Yes, don’t use either. And dry acid is not for CYA. CYA happens to be a dry acid but not the kind you think.

How have you been chlorinating the pool up until now? It’s not possible for CYA to be zero unless you’ve been using liquid chlorine the whole time or you have ammonia in the water.
Pool guy had been using trichlor, thats what I have available. I haven't really been using them since all this had been going on and I used cal hypo shock.
 
The good new is that you don't really need to drain the pool based on the results. CH is a bit high.

Do you top off the pool with softened water? If not, CH will continue to rise with evaporative top-offs.

For the CYA test, you filled up the vial and it remained clear? If so, increase CYA to 30 ppm. Use 100% cyanuric acid, usually marketed as chlorine stabilizer or conditioner.


Continued use of sodium bisulfate to reduce pH will result is a build up sulfates in the water that can damage pool surfaces and equipment. Use Muriatic Acid (MA) instead. To increase CYA, use 100% cyanuric acid, usually marketed as chlorine stabilizer or conditioner.

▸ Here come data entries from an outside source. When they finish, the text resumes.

(** * The claims *)


(** C1, on the input on which the code departs from it: sorted by [a] with
    [reverse = True], the records [{a:1}], [{a:3}], [{a:2}] come out in
    ascending order, and so they do for [a] descending then [b] ascending:
    the flag only chooses the infinity that stands for a missing value, the
    list is never put in descending order. *)
Theorem reverse_flag_leaves_order_ascending (json_loads : string -> result value) :
  sort_json_data json_loads
    (VList [rec_a (VInt 1); rec_a (VInt 3); rec_a (VInt 2)])
    ["a"] (RevBool true) "last"
  = Ok (VList [rec_a (VInt 1); rec_a (VInt 2); rec_a (VInt 3)]) /\
  py_lt (VInt 1) (VInt 2) = Ok true /\
  sort_json_data json_loads
    (VList [VDict [("a", VInt 1); ("b", VInt 0)];
            VDict [("a", VInt 2); ("b", VInt 0)]])
    ["a"; "b"] (RevList [true; false]) "last"
  = Ok (VList [VDict [("a", VInt 1); ("b", VInt 0)];
               VDict [("a", VInt 2); ("b", VInt 0)]]).
Proof. repeat split; reflexivity. Qed.




(** C3, on the input on which the code departs from it.  The path
    [user.age] resolves to 30 in [{"user":{"age":30}}], and the record
    without [user] gets the flattened field with the value null.  From there
    on it is a record that holds null, not one that lacks the key: under
    [error] the sort succeeds, and under [last], ascending, the record comes
    first. *)
Theorem nested_missing_ignores_policy (json_loads : string -> result value) :
  get_nested_value rec_user_age "user.age" = Ok (VInt 30) /\
  prepare_data_with_nested_keys [rec_user_age; rec_no_user] ["user.age"]
  = Ok [VDict [("user", VDict [("age", VInt 30)]); ("user.age", VInt 30)];
        VDict [("name", VStr "x"); ("user.age", VNone)]] /\
  main_sorted_data json_loads (VList [rec_user_age; rec_no_user])
    ["user.age"] [] "error"
  = Ok (VList [rec_no_user; rec_user_age]) /\
  main_sorted_data json_loads (VList [rec_user_age; rec_no_user])
    ["user.age"] [] "last"
  = Ok (VList [rec_no_user; rec_user_age]) /\
  main_sorted_data json_loads (VList [rec_user_age; rec_no_user])
    ["user.age"] [] "first"
  = Ok (VList [rec_no_user; rec_user_age]).
Proof. repeat split; reflexivity. Qed.

(** C4. The records [{a:1}], [{a:2}], [{}] sorted ascending by [a] come out
    as [{a:1}, {a:2}, {}] under [last] and as [{}, {a:1}, {a:2}] under
    [first]; under [error] the call raises the [KeyError] that names [a]. *)
Theorem missing_key_placement (json_loads : string -> result value) :
  let data := VList [rec_a (VInt 1); rec_a (VInt 2); rec_empty] in
  sort_json_data json_loads data ["a"] (RevBool false) "last"
    = Ok (VList [rec_a (VInt 1); rec_a (VInt 2); rec_empty]) /\
  sort_json_data json_loads data ["a"] (RevBool false) "first"
    = Ok (VList [rec_empty; rec_a (VInt 1); rec_a (VInt 2)]) /\
  sort_json_data json_loads data ["a"] (RevBool false) "error"
    = Err (KeyError "Key 'a' not found in item").
Proof. repeat split; reflexivity. Qed.

(** C5 as stated fails: an empty list of keys is accepted and the data
    comes back in its order, and a strategy that is none of [first], [last]
    and [error] is accepted and the data sorted: nothing is raised. *)
Lemma empty_keys_and_unknown_strategy_accepted :
  sort_json_data reject_text (VList [rec_a (VInt 2); rec_a (VInt 1)])
    [] (RevBool false) "last"
  = Ok (VList [rec_a (VInt 2); rec_a (VInt 1)]) /\
  sort_json_data reject_text (VList [rec_a (VInt 2); rec_a (VInt 1)])
    ["a"] (RevBool false) "middle"
  = Ok (VList [rec_a (VInt 1); rec_a (VInt 2)]).
Proof. split; reflexivity. Qed.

We need to try to figure out what the white stuff is in pool. With a cartridge filter, we can rule out DE. It could be flakes or dead algae. Can you collect any of the substance. If so, pour a bit of vinegar or MA on it. If it fizzes, it's calcium flakes. If it just swooshes away, it's likely sediment or dead algae.

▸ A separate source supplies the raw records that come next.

(** * setup.py of github-repos-clone: the packaging script, embedded

    The script does two things: it computes the variable
    [long_description] from the optional file README.md, and it calls
    [setup] with a fixed set of keyword arguments, two of which are not
    literals ([long_description] and [packages=find_packages()]).

    Python text ([str]) is represented by its UTF-8 encoding, as a Rocq
    [string]; file contents are bytes. *)

From Stdlib Require Import Strings.String Strings.Ascii Strings.Byte Lists.List NArith Lia.
From stdpp Require Import gmap strings list.

Local Open Scope string_scope.
Local Open Scope list_scope.
Set Warnings "-register-all".

(** ** Exceptions: the built-in classes the script can meet *)

Module Exn.

Inductive class : Type :=
| BaseException
| Exception
| KeyboardInterrupt
| MemoryError
| OSError
| FileNotFoundError
| PermissionError
| IsADirectoryError
| ValueError
| UnicodeError
| UnicodeDecodeError.

(** The direct base class, as in the built-in hierarchy. *)
Definition base (c : class) : option class :=
  match c with
  | BaseException => None
  | Exception => Some BaseException
  | KeyboardInterrupt => Some BaseException
  | MemoryError => Some Exception
  | OSError => Some Exception
  | FileNotFoundError => Some OSError
  | PermissionError => Some OSError
  | IsADirectoryError => Some OSError
  | ValueError => Some Exception
  | UnicodeError => Some ValueError
  | UnicodeDecodeError => Some UnicodeError
  end.

#[global] Instance class_eq_dec : EqDecision class.
Proof. solve_decision. Defined.

(** The chain of a class and its bases, followed for [depth] steps. *)
Fixpoint bases_upto (depth : nat) (c : class) : list class :=
  c :: match depth with
       | O => []
       | S d => match base c with
                | Some b => bases_upto d b
                | None => []
                end
       end.

(** No chain of the hierarchy is longer than five classes. *)
Definition mro (c : class) : list class := bases_upto 4 c.

(** [issubclass c d]: what an [except d] clause tests on an exception of
    class [c]. *)
Definition issubclass (c d : class) : bool :=
  existsb (fun b => bool_decide (b = d)) (mro c).

End Exn.

(** ** The working directory *)

(** Entries that [open] cannot open and that hold nothing the script
    can see: a symbolic link that leads back to itself, a socket, a
    directory without any permission for the user. *)
Inductive special : Type :=
| SymlinkLoop
| Socket
| LockedDirectory.

(** A directory entry is a regular file (with its read permission and
    its bytes), a directory the user may list and search (with its
    entries, in listing order) or a special entry. A symbolic link that leads
    nowhere counts as no entry. *)
Inductive node : Type :=
| File (readable : bool) (data : list byte)
| Dir (entries : list (string * node))
| Other (kind : special).

Definition directory : Type := list (string * node).

Fixpoint lookup_entry (name : string) (es : directory) : option node :=
  match es with
  | [] => None
  | (n, x) :: rest => if String.eqb n name then Some x else lookup_entry name rest
  end.

(** ** What the script does to the file system *)

Inductive event : Type :=
| EvOpen (path : string)
| EvRead (path : string)
| EvClose (path : string)
| EvWalk (root : string).

(** ** The monad of script fragments

    A fragment runs in a working directory, extends the trace of events
    and either returns a value or raises. *)

Inductive outcome (A : Type) : Type :=
| Return (a : A)
| Raise (e : Exn.class).
Arguments Return {A} a.
Arguments Raise {A} e.

Definition Py (A : Type) : Type := directory -> list event -> outcome A * list event.

Definition ret {A} (a : A) : Py A := fun _ t => (Return a, t).

Definition bind {A B} (m : Py A) (k : A -> Py B) : Py B :=
  fun cwd t =>
    match m cwd t with
    | (Return a, t') => k a cwd t'
    | (Raise e, t') => (Raise e, t')
    end.

Definition raise {A} (e : Exn.class) : Py A := fun _ t => (Raise e, t).

Definition emit (ev : event) : Py unit := fun _ t => (Return tt, t ++ [ev]).

Definition getcwd : Py directory := fun cwd t => (Return cwd, t).

Declare Scope py_scope.
Delimit Scope py_scope with py.
Notation "x <- m ;; k" := (bind m (fun x => k))
  (at level 100, m at next level, right associativity) : py_scope.
Notation "m ;; k" := (bind m (fun _ => k))
  (at level 100, right associativity) : py_scope.
Local Open Scope py_scope.

(** [try: body / except cls: handler]. *)
Definition try_except {A} (body : Py A) (cls : Exn.class) (handler : Py A) : Py A :=
  fun cwd t =>
    match body cwd t with
    | (Return a, t') => (Return a, t')
    | (Raise e, t') =>
        if Exn.issubclass e cls then handler cwd t' else (Raise e, t')
    end.

(** [body], then [cleanup] whatever [body] did; the outcome of [body]
    stands unless [cleanup] raises. *)
Definition finally {A} (body : Py A) (cleanup : Py unit) : Py A :=
  fun cwd t =>
    match body cwd t with
    | (r, t') =>
        match cleanup cwd t' with
        | (Return _, t'') => (r, t'')
        | (Raise e, t'') => (Raise e, t'')
        end
    end.

(** ** Text mode: the UTF-8 codec and universal newlines *)

Definition between (lo hi : N) (b : byte) : bool :=
  ((lo <=? Byte.to_N b) && (Byte.to_N b <=? hi))%N.

Definition continuation (b : byte) : bool := between 0x80 0xBF b.

(** The second byte of a three-byte sequence: no overlong form after
    E0, no surrogate after ED. *)
Definition second_of_three (b0 b1 : byte) : bool :=
  if between 0xE0 0xE0 b0 then between 0xA0 0xBF b1
  else if between 0xED 0xED b0 then between 0x80 0x9F b1
  else continuation b1.

(** The second byte of a four-byte sequence: no overlong form after F0,
    nothing above U+10FFFF after F4. *)
Definition second_of_four (b0 b1 : byte) : bool :=
  if between 0xF0 0xF0 b0 then between 0x90 0xBF b1
  else if between 0xF4 0xF4 b0 then between 0x80 0x8F b1
  else continuation b1.

(** Well-formed UTF-8, the byte sequences the strict codec accepts. *)
Fixpoint utf8_valid (bs : list byte) : bool :=
  match bs with
  | [] => true
  | b0 :: r0 =>
      if between 0x00 0x7F b0 then utf8_valid r0 else
      match r0 with
      | [] => false
      | b1 :: r1 =>
          if between 0xC2 0xDF b0 then continuation b1 && utf8_valid r1 else
          match r1 with
          | [] => false
          | b2 :: r2 =>
              if between 0xE0 0xEF b0
              then second_of_three b0 b1 && continuation b2 && utf8_valid r2
              else
                match r2 with
                | [] => false
                | b3 :: r3 =>
                    between 0xF0 0xF4 b0 && second_of_four b0 b1
                    && continuation b2 && continuation b3 && utf8_valid r3
                end
          end
      end
  end.

(** Universal newlines (the default of [open] in text mode): CR LF and
    a lone CR both come out as LF. *)
Fixpoint universal_newlines (bs : list byte) : list byte :=
  match bs with
  | [] => []
  | b :: rest =>
      if Byte.eqb b x0d then
        x0a :: match rest with
               | [] => []
               | b' :: rest' =>
                   if Byte.eqb b' x0a then universal_newlines rest'
                   else universal_newlines rest
               end
      else b :: universal_newlines rest
  end.

(** The text of a file read in mode "r" with encoding "utf-8": [None]
    when the bytes are not UTF-8. *)
Definition decode (data : list byte) : option string :=
  if utf8_valid data
  then Some (string_of_list_byte (universal_newlines data))
  else None.

(** ** Files *)

Record file_object : Type := { fo_name : string; fo_raw : list byte }.

(** The exception for the error of the system call on a special entry:
    ELOOP on a looping link and ENXIO on a socket are a plain OSError,
    EACCES on a locked directory is a PermissionError. *)
Definition open_error (kind : special) : Exn.class :=
  match kind with
  | SymlinkLoop => Exn.OSError
  | Socket => Exn.OSError
  | LockedDirectory => Exn.PermissionError
  end.

(** [open(file, "r", encoding="utf-8")], the one way the script opens a
    file; [file] is a name in the working directory. *)
Definition open (file : string) : Py file_object :=
  emit (EvOpen file);;
  cwd <- getcwd;;
  match lookup_entry file cwd with
  | None => raise Exn.FileNotFoundError
  | Some (Dir _) => raise Exn.IsADirectoryError
  | Some (Other kind) => raise (open_error kind)
  | Some (File false _) => raise Exn.PermissionError
  | Some (File true data) => ret {| fo_name := file; fo_raw := data |}
  end.

(** [fh.read()]: the whole file, decoded. *)
Definition read (fh : file_object) : Py string :=
  emit (EvRead (fo_name fh));;
  match decode (fo_raw fh) with
  | Some text => ret text
  | None => raise Exn.UnicodeDecodeError
  end.

Definition close (fh : file_object) : Py unit := emit (EvClose (fo_name fh)).

(** [with open(file, ...) as fh: body]: the file is closed on the way
    out, also when [body] raises. *)
Definition with_open {A} (file : string) (body : file_object -> Py A) : Py A :=
  fh <- open file;;
  finally (body fh) (close fh).

(** ** setuptools.find_packages

    A library routine outside the repository, modelled after its
    documented behaviour with the default arguments: starting from the
    working directory, every directory whose name has no dot and that
    holds a file __init__.py is a package, and only packages are
    searched further. Names are dotted paths; a directory's packages
    come before those of its subdirectories. Two patterns are always
    excluded from the result, ez_setup and *__pycache__; a package that
    matches one is left out, its subpackages are still looked for. *)

Definition has_dot (name : string) : bool :=
  existsb (Ascii.eqb ".") (list_ascii_of_string name).

Definition looks_like_package (n : node) : bool :=
  match n with
  | File _ _ => false
  | Other _ => false
  | Dir es =>
      match lookup_entry "__init__.py" es with
      | Some (File _ _) => true
      | _ => false
      end
  end.

(** [s] ends with [suffix]. *)
Fixpoint ends_with (suffix s : string) : bool :=
  String.eqb s suffix
  || match s with
     | EmptyString => false
     | String _ rest => ends_with suffix rest
     end.

(** The dotted names the finder never reports: those that match
    ez_setup or *__pycache__. *)
Definition always_excluded (package : string) : bool :=
  String.eqb package "ez_setup" || ends_with "__pycache__" package.

Definition is_package (name : string) (n : node) : bool :=
  negb (has_dot name) && looks_like_package n.

Fixpoint packages_in (prefix : string) (n : node) {struct n} : list string :=
  match n with
  | File _ _ => []
  | Other _ => []
  | Dir es =>
      (fix here (es : list (string * node)) : list string :=
         match es with
         | [] => []
         | (name, child) :: rest =>
             (if is_package name child && negb (always_excluded (prefix +:+ name))
              then [prefix +:+ name]
              else [])
               ++ here rest
         end) es
      ++
      (fix below (es : list (string * node)) : list string :=
         match es with
         | [] => []
         | (name, child) :: rest =>
             (if is_package name child
              then packages_in (prefix +:+ name +:+ ".") child
              else [])
               ++ below rest
         end) es
  end.

Definition find_packages : Py (list string) :=
  emit (EvWalk ".");;
  cwd <- getcwd;;
  ret (packages_in "" (Dir cwd)).

(** ** The keyword arguments of [setup] *)

Module Kwargs.

Record t : Type := {
  name : string;
  version : string;
  author : string;
  description : string;
  long_description : string;
  long_description_content_type : string;
  url : string;
  py_modules : list string;
  packages : list string;
  python_requires : string;
  install_requires : list string;
  entry_points : gmap string (list string);
  classifiers : list string
}.

(** The scripts registered under the group "console_scripts". *)
Definition console_scripts (kw : t) : list string :=
  default [] (entry_points kw !! "console_scripts").

End Kwargs.

(** The call [setup(...)] as written: every argument is a literal but
    [long_description] (the variable) and [packages] (the value of
    [find_packages()]). *)
Definition setup_arguments (long_description : string) (packages : list string)
  : Kwargs.t :=
  {| Kwargs.name := "github-repos-clone";
     Kwargs.version := "1.0.0";
     Kwargs.author := "qiao-925";
     Kwargs.description := "GitHub 仓库批量分类克隆脚本";
     Kwargs.long_description := long_description;
     Kwargs.long_description_content_type := "text/markdown";
     Kwargs.url := "https://github.com/qiao-925/github-repos-batch-sync-script";
     Kwargs.py_modules := ["main"];
     Kwargs.packages := packages;
     Kwargs.python_requires := ">=3.7";
     Kwargs.install_requires := ["colorama>=0.4.6"];
     Kwargs.entry_points := {[ "console_scripts" := ["repos=main:main"] ]};
     Kwargs.classifiers :=
       [ "Development Status :: 4 - Beta";
         "Intended Audience :: Developers";
         "Topic :: Software Development :: Version Control :: Git";
         "Programming Language :: Python :: 3";
         "Programming Language :: Python :: 3.7";
         "Programming Language :: Python :: 3.8";
         "Programming Language :: Python :: 3.9";
         "Programming Language :: Python :: 3.10";
         "Programming Language :: Python :: 3.11";
         "Programming Language :: Python :: 3.12" ] |}.

(** ** The script *)

(** Lines 14-18: the variable [long_description]. *)
Definition long_description : Py string :=
  try_except
    (with_open "README.md" (fun fh => read fh))
    Exn.FileNotFoundError
    (ret "GitHub 仓库批量分类克隆脚本").

(** The whole script: a returned value is the keyword arguments [setup]
    is called with; a raised exception ends the script before the
    call. *)
Definition setup_py : Py Kwargs.t :=
  description <- long_description;;
  packages <- find_packages;;
  ret (setup_arguments description packages).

Have you serviced the filter? Look here for help:


Please complete your signature.


When you get your kit, begin the SLAM Process.
I have a water softener installed for the home so I assume water filling the pool is softened?
Yes I was able to see black dot even when vile was filled all the way to the top during cya test.
I have a bag of "chlorine stabilizer" it's a powder, says 100% cya, so that's the right stuff correct?
I'll have to get muriatic acid, I only have sodium bisulfate right now.
Well when I brush the pool it just swooshes away, I think it's probably dead algae.
I just put in a new filter about two months ago.
 
I have a bag of "chlorine stabilizer" it's a powder, says 100% cya, so that's the right stuff correct?
Yep!

Do you think you can handle a SLAM? Depending on the condition of the pool, it could take a few days to weeks. You may burn through your chlorine test reagents fairly quickly. You will need to test frequently to maintain FC levels throughout the process.You'll need lots of liquid chlorine.
 
Yep!

Do you think you can handle a SLAM? Depending on the condition of the pool, it could take a few days to weeks. You may burn through your chlorine test reagents fairly quickly. You will need to test frequently to maintain FC levels throughout the process.You'll need lots of liquid chlorine.
I believe so. I don't have any liquid chlorine at the moment though, how much do you think I'd need? How often do I have to test during SLAM?